Over time, we may also be able to add:
  • local education projects
  • scholarships for students from Country X to study at KNU
  • clean water projects
  • micro-financing for small business development
  • infrastructure development for the village (such as adding internet access).

This past winter was unusually cold, and many people in Country X died from the cold weather.
Our church gave 1,000,000 won to pay for blankets for all of the widows and orphans who will live in our village. Thanks to your generous giving, they were able to stay warm at night. We now have pictures from the day when they gave our blankets to the widows and orphans who are waiting to live in our village.

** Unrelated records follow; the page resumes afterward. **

(** ** Encoder and decoder of each template *)

(** C26: an additional-data template whose present fields pass their
    checks round-trips: [to_tlv] writes bill, mobile, store, terminal
    and purpose as the value of tag 62 and clears [temp];
    [AdditionalDataTemplate::from_string] of that value returns the
    template. *)
Theorem data_template_roundtrip d temp buffer :
  DataTemplate.fields_ok d = true ->
  DataTemplate.to_tlv d temp buffer =
    Ok ("", write_tlv buffer (Tag.code Tag.AdditionalDataTemplate) (temp ++ emit_fields (DataTemplate.fields d))) /\
  DataTemplate.from_string (emit_fields (DataTemplate.fields d)) = Ok d.
Proof. intros H. split; [apply data_template_to_tlv_fields | apply data_template_from_emit]; exact H. Qed.

(** C27: [AdditionalDataField::to_tlv] writes creation then expiration in
    milliseconds as the value of tag 99 and clears [temp]; at a clock
    reading inside the window, [from_string] of that value returns the
    field, provided both instants are whole milliseconds ([to_tlv]
    truncates to milliseconds). *)
Theorem data_field_roundtrip now f temp buffer :
  SubTag.valid CreationTimestamp (fmt_i (DataField.timestamp_millis (DataField.creation_timestamp f))) = true ->
  SubTag.valid ExpirationTimestamp (fmt_i (DataField.timestamp_millis (DataField.expiration_timestamp f))) = true ->
  DataField.creation_timestamp f mod 1000000 = 0 -> DataField.expiration_timestamp f mod 1000000 = 0 ->
  DataField.creation_timestamp f <= DataField.expiration_timestamp f ->
  now <= DataField.expiration_timestamp f ->
  DataField.to_tlv f temp buffer =
    Ok ("", write_tlv buffer (Tag.code Tag.AdditionalDataField) (temp ++ emit_fields (DataField.fields f))) /\
  DataField.from_string now (emit_fields (DataField.fields f)) = Ok f.
Proof.
  intros Hc He Mc Me Hce Hne. split; [now apply data_field_to_tlv_fields | now apply data_field_from_emit].
Qed.
(** C20: [generate_qr] of a payload whose account identifier has a valid
    length but not exactly one ['@'] fails with the '@' error: the two
    fields written before the account always pass, and nothing after
    the account is written. *)
Theorem generate_qr_at_count {F : F32} {C : CityModel} (b : Bakong) :
  SubTag.valid SubTag.BakongAccountIdentifier (MerchantTypes.account_id (merchant_type b)) = true ->
  count_char "@" (MerchantTypes.account_id (merchant_type b)) <> 1%nat ->
  generate_qr b = Err (IoError InvalidData MerchantTypes.at_msg).
Proof.
  intros Ha Hat. unfold generate_qr.
  rewrite (write_tag_ok "" Tag.PayloadFormatIndicator "01") by reflexivity. cbv beta iota zeta.
  rewrite write_tag_ok by (destruct (qr_type b); reflexivity). cbv beta iota zeta.
  unfold to_tlv at 1, MerchantTypes.MerchantType_TLV.
  now rewrite to_tlv_at_err by assumption.
Qed.

Lemma tag_ok_valid t v : tag_ok t v = true -> Tag.validate_length t v = Ok tt.
Proof. unfold tag_ok. destruct (Tag.validate_length t v) as [[]|]; congruence. Qed.

(** [write_amount] into the empty [temp_value] succeeds exactly when the
    amount passes its checks, and then hands [temp_value] back cleared. *)
Lemma write_amount_checks {F : F32} (a : Amount.TransactionAmount F) value r :
  Amount.write_amount a "" value = Ok r -> amount_writable a = true /\ fst r = "".
Proof.
  unfold Amount.write_amount, amount_writable, tag_ok. intros H.
  destruct a; cbn [append] in H; ok_inv; subst; (split; [bool_close | reflexivity]).
Qed.

Lemma write_amount_valid {F : F32} (a : Amount.TransactionAmount F) value :
  amount_writable a = true -> exists buf, Amount.write_amount a "" value = Ok ("", buf).
Proof.
  unfold Amount.write_amount, amount_writable. intros H.
  destruct a; bool_split H; cbn [append]; rewrite_facts; rewrite (tag_ok_valid _ _ H0);
    eexists; reflexivity.
Qed.

(** Invert the successful calls of the encoder's components. *)
Ltac component_checks :=
  repeat match goal with
  | E : MerchantTypes.to_tlv _ _ _ = Ok _ |- _ =>
      apply mt_to_tlv_checks in E as [? E]; cbn [fst] in E; subst
  | E : DataTemplate.to_tlv _ _ _ = Ok _ |- _ =>
      apply data_template_to_tlv_checks in E as [? E]; cbn [fst] in E; subst
  | E : LanguageTemplate.to_tlv _ _ _ = Ok _ |- _ =>
      apply lang_to_tlv_checks in E as [? E]; cbn [fst] in E; subst
  | E : DataField.to_tlv _ _ _ = Ok _ |- _ =>
      apply data_field_to_tlv_checks in E as [? E]; cbn [fst] in E; subst
  | E : Amount.write_amount _ "" _ = Ok _ |- _ =>
      apply write_amount_checks in E as [? E]; cbn [fst] in E; subst
  end.

(** Turn the [validate_length] results of an inverted call into its
    [tag_ok] checks. *)
Ltac tag_facts :=
  unfold tag_ok;
  repeat match goal with E : Tag.validate_length ?t ?v = Ok _ |- _ => try rewrite E; clear E end.

(** Rewrite each call of the encoder's components with its success. *)
Ltac component_valid :=
  repeat (cbv beta iota zeta delta [invalid_data map_err]; match goal with
  | E : tag_ok ?t ?v = true |- context [Tag.validate_length ?t ?v] => rewrite (tag_ok_valid t v E)
  | |- context [MerchantTypes.to_tlv ?m ?t ?bf] =>
      destruct (mt_to_tlv_valid m t bf ltac:(first [assumption | bool_close])) as [? ->]
  | |- context [DataTemplate.to_tlv ?m ?t ?bf] =>
      destruct (data_template_to_tlv_valid m t bf ltac:(first [assumption | bool_close])) as [? ->]
  | |- context [LanguageTemplate.to_tlv ?m ?t ?bf] =>
      destruct (lang_to_tlv_valid m t bf ltac:(first [assumption | bool_close])) as [? ->]
  | |- context [DataField.to_tlv ?m ?t ?bf] =>
      destruct (data_field_to_tlv_valid m t bf ltac:(first [assumption | bool_close])) as [? ->]
  | |- context [Amount.write_amount ?m "" ?bf] =>
      destruct (write_amount_valid m bf ltac:(first [assumption | bool_close])) as [? ->]
  | |- context [POI.write_currency ?p ?bf] => rewrite (poi_write_currency_tlv p bf)
  end).

(** C3: [generate_qr] succeeds exactly when the payload passes every
    check it makes ([writable]): its errors are the validation errors
    and nothing else. *)
Theorem generate_qr_ok_iff {F : F32} {C : CityModel} (b : Bakong) :
  (exists qr, generate_qr b = Ok qr) <-> writable b = true.
Proof.
  destruct b as [q mt mcc name mc adt up lang].
  unfold generate_qr, write_tag, writable, opt_tag_ok, to_tlv, MerchantTypes.MerchantType_TLV,
    DataTemplate.AdditionalDataTemplate_TLV, LanguageTemplate.LanguageTemplate_TLV,
    DataField.AdditionalDataField_TLV, poi_currency_code, dynamic_field, default_city, timestamps_ok.
  cbn [qr_type merchant_type merchant_category_code merchant_name merchant_city
       additional_data_template unionpay_merchant merchant_information_language_template].
  split.
  - intros [qr H]. destruct q as [[]|adf [x|x]]; ok_inv; component_checks; tag_facts; bool_close.
  - intros H. bool_split H. destruct q as [[]|[adf|] [x|x]], mcc, up, adt, lang;
      component_valid; eexists; reflexivity.
Qed.

(** ** Witnesses *)

Lemma generate_qr_spec_witness :
  let b : @Bakong khr_only named_cities :=
    {| qr_type := POI.Static Currency.KHR;
       merchant_type := MerchantTypes.Indivual {| IndivualInfo.bakong_account_identifier := "abc@bank.kh";
          IndivualInfo.individual_account_information := Some "x"; IndivualInfo.acquiring_bank := None |};
       merchant_category_code := Some "5999"; merchant_name := "Coffee"; merchant_city := None;
       additional_data_template := Some {| DataTemplate.bill_number := Some "INV-1";
          DataTemplate.store_label := None; DataTemplate.terminal_label := None;
          DataTemplate.mobile_number := None; DataTemplate.purpose_of_transaction := None |};
       unionpay_merchant := None; merchant_information_language_template := None |} in
  generate_qr b = Ok ("00020101021129200011abc@bank.kh0101x5204599953031165802KH5906Coffee"
                      ++ "6010Phnom Penh62090105INV-16304D4EE").
Proof. intros b. rewrite (generate_qr_spec b) by (vm_compute; reflexivity). vm_compute. reflexivity. Defined.

Lemma generate_qr_trailer_witness :
  let b : @Bakong khr_only named_cities :=
    {| qr_type := POI.Static Currency.USD;
       merchant_type := MerchantTypes.Indivual {| IndivualInfo.bakong_account_identifier := "shop@aba";
          IndivualInfo.individual_account_information := None; IndivualInfo.acquiring_bank := None |};
       merchant_category_code := None; merchant_name := "Noodle Bar"; merchant_city := None;
       additional_data_template := None; unionpay_merchant := None;
       merchant_information_language_template := None |} in
  exists payload, generate_qr b = Ok (with_crc payload).
Proof.
  intros b. destruct (generate_qr b) as [qr|] eqn:E; [|discriminate E].
  destruct (generate_qr_trailer b qr E) as [p ->]. exists p. reflexivity.
Defined.

Lemma generate_qr_at_count_witness :
  let b : @Bakong khr_only named_cities :=
    {| qr_type := POI.Static Currency.KHR;
       merchant_type := MerchantTypes.Indivual {| IndivualInfo.bakong_account_identifier := "abc.bank.kh";
          IndivualInfo.individual_account_information := None; IndivualInfo.acquiring_bank := None |};
       merchant_category_code := None; merchant_name := "Coffee"; merchant_city := None;
       additional_data_template := None; unionpay_merchant := None;
       merchant_information_language_template := None |} in
  generate_qr b = Err (IoError InvalidData MerchantTypes.at_msg).
Proof. intros b. apply generate_qr_at_count; [reflexivity | discriminate]. Defined.

Section LoopInvariant.
Context {F : F32} {C : CityModel}.
Variable now : DataField.DateTime.
Variable P : Locals -> Prop.
Hypothesis dispatch_preserves : forall t v l l', P l -> dispatch now t v l = Ok l' -> P l'.

Lemma decode_step_preserves slice l l' rest :
  P l -> decode_step now slice l = Ok (l', rest) -> P l'.
Proof.
  unfold decode_step. intros Hp H. res_inv.
  match goal with H : (if Nat.ltb ?a ?b then _ else _) = _ |- _ =>
    destruct (Nat.ltb a b); [discriminate|] end.
  res_inv. subst. eauto.
Qed.

Lemma decode_loop_preserves fuel : forall slice l l',
  P l -> decode_loop now fuel slice l = Ok l' -> P l'.
Proof.
  induction fuel as [|f IH]; intros slice l l' Hp H; cbn [decode_loop] in H;
    destruct (Nat.ltb (String.length slice) 4); try (injection H as <-; exact Hp); [discriminate|].
  destruct (decode_step now slice l) as [[l1 rest]|] eqn:E; [|discriminate].
  eapply IH; [eapply decode_step_preserves; eauto | exact H].
Qed.

(** What [decode_qr] returns comes from locals the loop reached. *)
Lemma decode_qr_locals qr b :
  P init_locals -> decode_qr now qr = Ok b -> exists l, P l /\ resolve l = Ok b.
Proof.
  unfold decode_qr. intros Hi H. destruct (Nat.ltb 256 _); [discriminate|].
  destruct (decode_loop now _ qr init_locals) as [l|] eqn:E; [|discriminate].
  exists l. split; [eapply decode_loop_preserves; eauto | exact H].
Qed.

End LoopInvariant.

(** C6: [decode_qr] only ever returns an individual account:
    [MerchantInformation::from_string] never succeeds, so the merchant
    variant is never built. *)
Theorem decode_qr_individual_only {F : F32} {C : CityModel} now qr b :
  decode_qr now qr = Ok b -> exists ii, merchant_type b = MerchantTypes.Indivual ii.
Proof.
  intros H.
  destruct (decode_qr_locals now (fun l => forall m, l_merchant_type l = Some m ->
              exists ii, m = MerchantTypes.Indivual ii)) with (qr := qr) (b := b)
    as (l & Hl & Hr); [| discriminate | exact H |].
  - intros t v l0 l' Hp Hd m Hm. destruct t; cbn [dispatch] in Hd;
      repeat match goal with
      | H : match ?x with Ok _ => _ | Err _ => _ end = Ok _ |- _ => destruct x eqn:?; [|discriminate H]
      | H : match ?x with Some _ => _ | None => _ end = Ok _ |- _ => destruct x eqn:?
      | H : Ok _ = Ok _ |- _ => injection H as <-
      | H : Err _ = Ok _ |- _ => discriminate H
      end; cbn in Hm; eauto.
    + injection Hm as <-. eauto.
    + injection Hm as <-. exfalso. eapply merchant_info_never_decodes; eassumption.
  - unfold resolve in Hr. res_inv. destruct (l_merchant_type l) as [m|]; [|discriminate]. subst.
    cbn. eauto.
Qed.

(** C7: a dynamic payload [decode_qr] returns at clock reading [now]
    carries a timestamp window, if any, that is not reversed and not yet
    over. *)
Theorem decode_qr_window {F : F32} {C : CityModel} now qr b f a :
  decode_qr now qr = Ok b -> qr_type b = POI.Dynamic (Some f) a ->
  DataField.creation_timestamp f <= DataField.expiration_timestamp f /\
  now <= DataField.expiration_timestamp f.
Proof.
  intros H Hq.
  destruct (decode_qr_locals now (fun l => forall f, l_additional_data_field l = Some f ->
              DataField.creation_timestamp f <= DataField.expiration_timestamp f /\
              now <= DataField.expiration_timestamp f)) with (qr := qr) (b := b)
    as (l & Hl & Hr); [| discriminate | exact H |].
  - intros t v l0 l' Hp Hd g Hg. destruct t; cbn [dispatch] in Hd; dispatch_inv; cbn in Hg; eauto.
    injection Hg as <-. eapply data_field_decoded_window; eassumption.
  - unfold resolve in Hr. destruct (l_is_static l) as [[]|]; dispatch_inv; subst; try discriminate.
    cbn in Hq. injection Hq as Hf _. now apply Hl.
Qed.
Lemma remote_error_is_raised_without_retry_witness :
  exists w' : world,
    _make_request "/web/dataset/call_kw" (JDict [])
      (Fixtures.logged_in [Fixtures.reply_error "Access Denied" (JDict []);
                           Fixtures.reply_result (JBool true)])
    = (Raise (JsonRpcError
                (Py.get_default "message"
                   [("code", JInt 100); ("message", JStr "Access Denied"); ("data", JDict [])]
                   (JStr "Unknown error"))
                (Py.get_default "data"
                   [("code", JInt 100); ("message", JStr "Access Denied"); ("data", JDict [])]
                   (JDict []))), w')
    /\ sent w' = sent (Fixtures.logged_in [Fixtures.reply_error "Access Denied" (JDict []);
                                            Fixtures.reply_result (JBool true)])
                 ++ [("/web/dataset/call_kw", JDict [])]
    /\ server w' = [Fixtures.reply_result (JBool true)]
    /\ uid w' = uid (Fixtures.logged_in [Fixtures.reply_error "Access Denied" (JDict []);
                                          Fixtures.reply_result (JBool true)])
    /\ session_id w'
       = session_id (Fixtures.logged_in [Fixtures.reply_error "Access Denied" (JDict []);
                                          Fixtures.reply_result (JBool true)]).
Proof.
  apply (remote_error_is_raised_without_retry "/web/dataset/call_kw" (JDict [])
           (Fixtures.logged_in [Fixtures.reply_error "Access Denied" (JDict []);
                                Fixtures.reply_result (JBool true)])
           [("jsonrpc", JStr "2.0"); ("id", JInt 1);
            ("error", JDict [("code", JInt 100); ("message", JStr "Access Denied");
                             ("data", JDict [])])]
           [("code", JInt 100); ("message", JStr "Access Denied"); ("data", JDict [])]
           [Fixtures.reply_result (JBool true)]);
    reflexivity.
Defined.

Because of our church’s partnership with Nazarenes in Country X, this woman will not have to become a beggar. Instead, she can tend a vegetable garden and help care for some orphans who have lost their mothers and fathers.
Because of your generous giving, this girl will not be forced into prostitution. Because you are giving, she will not be robbed of her innocence for the price of a cup of coffee. Because you are giving, she will laugh and play and go to school and eat when she is hungry.
Because of your generous giving, this woman will not become a household slave. Because of your giving, she will learn how to weave the cloth for that beautiful sari she is wearing. She will sell her products in the city market and earn enough money to support her children and the other children who are entrusted to her blended household.
...
Because of your generous giving, and because our brothers and sisters in Country X are giving their lives to care for the poor in their midst, these women and children are given new life. A new spring of beautiful flowers is budding in the midst of their long and dark winter of death. Because you are giving, Jesus is becoming real to them.

God raised Jesus from the dead, and God is still raising people from the dead today. God is giving new life to people who have lost all hope. God is raising us from the death of consumerism and isolation. God is using us to raise others from the death of hopelessness, starvation, and abuse. Christ is risen! And Christ is still giving new life in us and through us!